Third: morphed images, fabricated documents, or threatening messages sent to the borrower's contacts including family, colleagues, and employers. This is blackmail. It is a criminal offence under the IT Act.
Fourth: threats of FIRs, police action, or court summons for which the app has no legal basis.
Each of these tactics is illegal. None of them give the app any actual legal authority over the borrower. The existence of these tactics is itself evidence that the app is not operating within the law.
Your Legal Rights Against Illegal Loan Apps
Knowing these rights is the most immediately empowering thing for anyone being harassed by an illegal loan app.
You cannot be arrested for failing to repay an unsecured loan. Loan default is a civil matter in India, not a criminal one. Any message or call threatening arrest or criminal prosecution for an unpaid digital loan is a lie.
The app's access to your contacts does not give it any legal authority. Access to contacts was obtained through the app's permissions. Using that access to harass contacts is a violation of the IT Act (Section 66C, 66D, 67) and the Indian Penal Code sections on extortion and criminal intimidation.

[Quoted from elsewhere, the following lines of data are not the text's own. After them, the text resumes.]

(** The key of an overlay flag holds what that overlay wrote, or else what
    the definition file had. *)
Lemma orgConfigOf_overlay_key (definition : Obj) (flags : Flag.Flags) (o : OverlayFlag) :
  orgConfigOf definition flags !! configKey o =
  match overlay (flagValue o flags) (configKey o) !! configKey o with
  | Some v => Some v
  | None => definition !! configKey o
  end.
Proof.
  unfold orgConfigOf, spreadAll. cbn [fold_left].
  destruct o; cbn [configKey flagValue];
    repeat skip_overlay;
    match goal with
    | |- spread ?a (overlay ?f ?k) !! ?k = _ =>
        destruct (overlay f k !! k) as [v|] eqn:E;
        [ by apply spread_lookup_hit | rewrite (spread_lookup_miss _ _ _ E) ]
    end;
    repeat skip_overlay;
    by rewrite spread_empty.
Qed.

(** C5, as the code has it. The keys of the definition file are merged
    first. Every overlay flag (edition, username, description, name,
    release, source-org, admin-email) that is supplied with a non-empty
    value then overrides the key it corresponds to, whatever the file had
    there, and every key that no overlay flag corresponds to keeps the
    value of the file. *)
Theorem nonempty_flag_overrides_definition_file
    (definition : Obj) (flags : Flag.Flags) (o : OverlayFlag) (v : string) (k : string) :
  flagValue o flags = Some v -> v ≠ "" ->
  orgConfigOf definition flags !! configKey o = Some (JString v) /\
  ((forall o', configKey o' ≠ k) -> orgConfigOf definition flags !! k = definition !! k).
Proof.
  intros Hflag Hne. split.
  - rewrite orgConfigOf_overlay_key, Hflag.
    rewrite overlay_same_truthy; [done|]. by destruct v.
  - apply orgConfigOf_other_key.
Qed.

(** C10. An overlay flag whose value is the empty string, or that was not
    supplied, does not override anything: its key holds in [orgConfig]
    exactly what the definition file had for it (nothing, if the file had
    nothing). The test that guards each overlay is a truthiness test. *)
Theorem falsy_flag_keeps_definition_file
    (definition : Obj) (flags : Flag.Flags) (o : OverlayFlag) :
  flagValue o flags = Some "" \/ flagValue o flags = None ->
  truthy (flagValue o flags) = false /\
  orgConfigOf definition flags !! configKey o = definition !! configKey o.
Proof.
  intros H.
  assert (Hf : truthy (flagValue o flags) = false) by (destruct H as [-> | ->]; reflexivity).
  split; [exact Hf|].
  rewrite orgConfigOf_overlay_key. by rewrite overlay_same_falsy.
Qed.

End OrgConfigFacts.

(* ===================================================================== *)
(** ** The command monad                                                 *)
(* ===================================================================== *)
Section CmdFacts.
Import Runtime.
Context `{sdk : Sdk}.

Lemma bind_returned {A B} (m : Cmd A) (k : A -> Cmd B) (a : A) :
  outcome m = Returned a ->
  m ≫= k = MkCmd (effects m ++ effects (k a)) (outcome (k a)).
Proof. intros H. unfold mbind, cmd_bind. by rewrite H. Qed.

Lemma bind_threw {A B} (m : Cmd A) (k : A -> Cmd B) (e : Thrown) :
  outcome m = Threw e -> m ≫= k = MkCmd (effects m) (Threw e).
Proof. intros H. unfold mbind, cmd_bind. by rewrite H. Qed.

Lemma await_resolved {A} (call : Event) (s : Settled A) (a : A) :
  s = inr a -> await call s = MkCmd [call] (Returned a).
Proof. intros ->. reflexivity. Qed.

Lemma await_rejected {A} (call : Event) (s : Settled A) (e : Rejection) :
  s = inl e -> await call s = MkCmd [call] (Threw (Rejected e)).
Proof. intros ->. reflexivity. Qed.
(** * Freelance earnings analyzer: a shallow embedding and its properties

    The development follows the Python sources module by module:

    - [Py]             the fragments of Python the sources rely on: exceptions
                       and [try]/[except], list slicing, [int / int], the
                       built-in [round] on floats, [str.strip];
    - [SessionMemory]  [app/memory/session_memory.py];
    - [CsvLoader]      [document_loaders/csv_loader.py] and [utils/errors.py];
    - [DataAnalyzer]   [app/models/data_analyzer.py];
    - [Json]           [NpEncoder] and [json.dumps] of [app/chains/analysis_chain.py];
    - [AnalysisChain]  [FreelancerAnalysisChain] of the same file.

    Floating-point numbers are IEEE binary64 values (Rocq's primitive floats),
    Python integers are [Z], strings are byte strings (UTF-8). *)

From Stdlib Require Import ZArith List String Ascii Bool Lia Sorted.
From Stdlib Require Import PrimFloat FloatOps SpecFloat.
Import ListNotations.

Set Warnings "-register-all,-inexact-float".

Local Open Scope string_scope.
Local Open Scope Z_scope.

(* ================================================================= *)
(** ** Python fragments *)

Module Py.

(** Exception classes that occur in the sources and in the libraries they
    call.  All of them derive from [Exception]; interpreter-level signals
    that derive from [BaseException] only are not part of the model. *)
Inductive exn_class : Type :=
| ZeroDivisionError
| TypeError
| ValueError
| KeyError
| FileNotFoundError
| IsADirectoryError
| DataFileNotFound        (* utils/errors.py, subclass of FileNotFoundError *)
| LLMConfigError          (* utils/errors.py, subclass of ValueError *)
| RuntimeError.

(** A raised exception: its class and what [str(e)] yields. *)
Record exn : Type := Raise { cls : exn_class; str : string }.

(** The outcome of evaluating an expression: a value or a raised exception. *)
Inductive result (A : Type) : Type :=
| Ok (a : A)
| Err (e : exn).
Arguments Ok {A} a.
Arguments Err {A} e.

Definition bind {A B : Type} (m : result A) (k : A -> result B) : result B :=
  match m with
  | Ok a => k a
  | Err e => Err e
  end.

(** [try: body  except Exception as e: handler e] *)
Definition try_except {A : Type} (body : result A) (handler : exn -> result A)
  : result A :=
  match body with
  | Ok a => Ok a
  | Err e => handler e
  end.

(** [mapM]: evaluate the elements left to right, stop at the first raise. *)
Fixpoint traverse {A B : Type} (f : A -> result B) (l : list A)
  : result (list B) :=
  match l with
  | [] => Ok []
  | x :: xs =>
      match f x with
      | Err e => Err e
      | Ok y =>
          match traverse f xs with
          | Err e => Err e
          | Ok ys => Ok (y :: ys)
          end
      end
  end.
Record World : Type := mkWorld {
  db : Database;
  clock_reads : nat;
  random_reads : nat;
  http_log : list HttpCall;          (* requests sent, oldest first *)
  isRunning : bool                   (* TokenRefreshScheduler's this.isRunning *)
}.

Inductive JsError : Type :=
| IntegrationNotFound                             (* Error('Integration not found') *)
| NoRefreshToken                                  (* Error('No refresh token available - re-authentication required') *)
| TokenRefreshFailed (status : Z) (text : string) (* Error(`Token refresh failed: ${status} ${text}`) *)
| JiraApiError (status : Z) (text : string)       (* Error(`Jira API error ${status}: ${text}`) *)
| FetchFailed                                     (* fetch rejected *)
| InvalidJson                                     (* response.json() rejected *)
| InvalidTime                                     (* RangeError: Invalid time value *)
| TypeError                                       (* member of null or undefined, value not iterable *)
| SqliteError (fault : SqlFault).

Inductive Outcome (A : Type) : Type :=
| Returned (a : A)
| Thrown (e : JsError).
Arguments Returned {A} _.
Arguments Thrown {A} _.

Definition M (A : Type) : Type := World -> Outcome A * World.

You have the right to file an FIR. The borrower is the victim. The app operators are committing crimes. Filing a complaint with the cybercrime cell (cybercrime.gov.in) or your local police station against the app operators is appropriate and legally supported.
The RBI can act against the app. The RBI has directions that cover all entities lending to the public. Illegal apps that lend without a regulated entity partner are violating RBI directions, and complaints can be filed at the Sachet portal (sachet.rbi.org.in).
The debt may not be legally enforceable. A loan from an unregistered, illegal lender may not be legally enforceable in court. This does not mean the money does not need to be addressed, but it means the app's threats of court action are frequently unfounded.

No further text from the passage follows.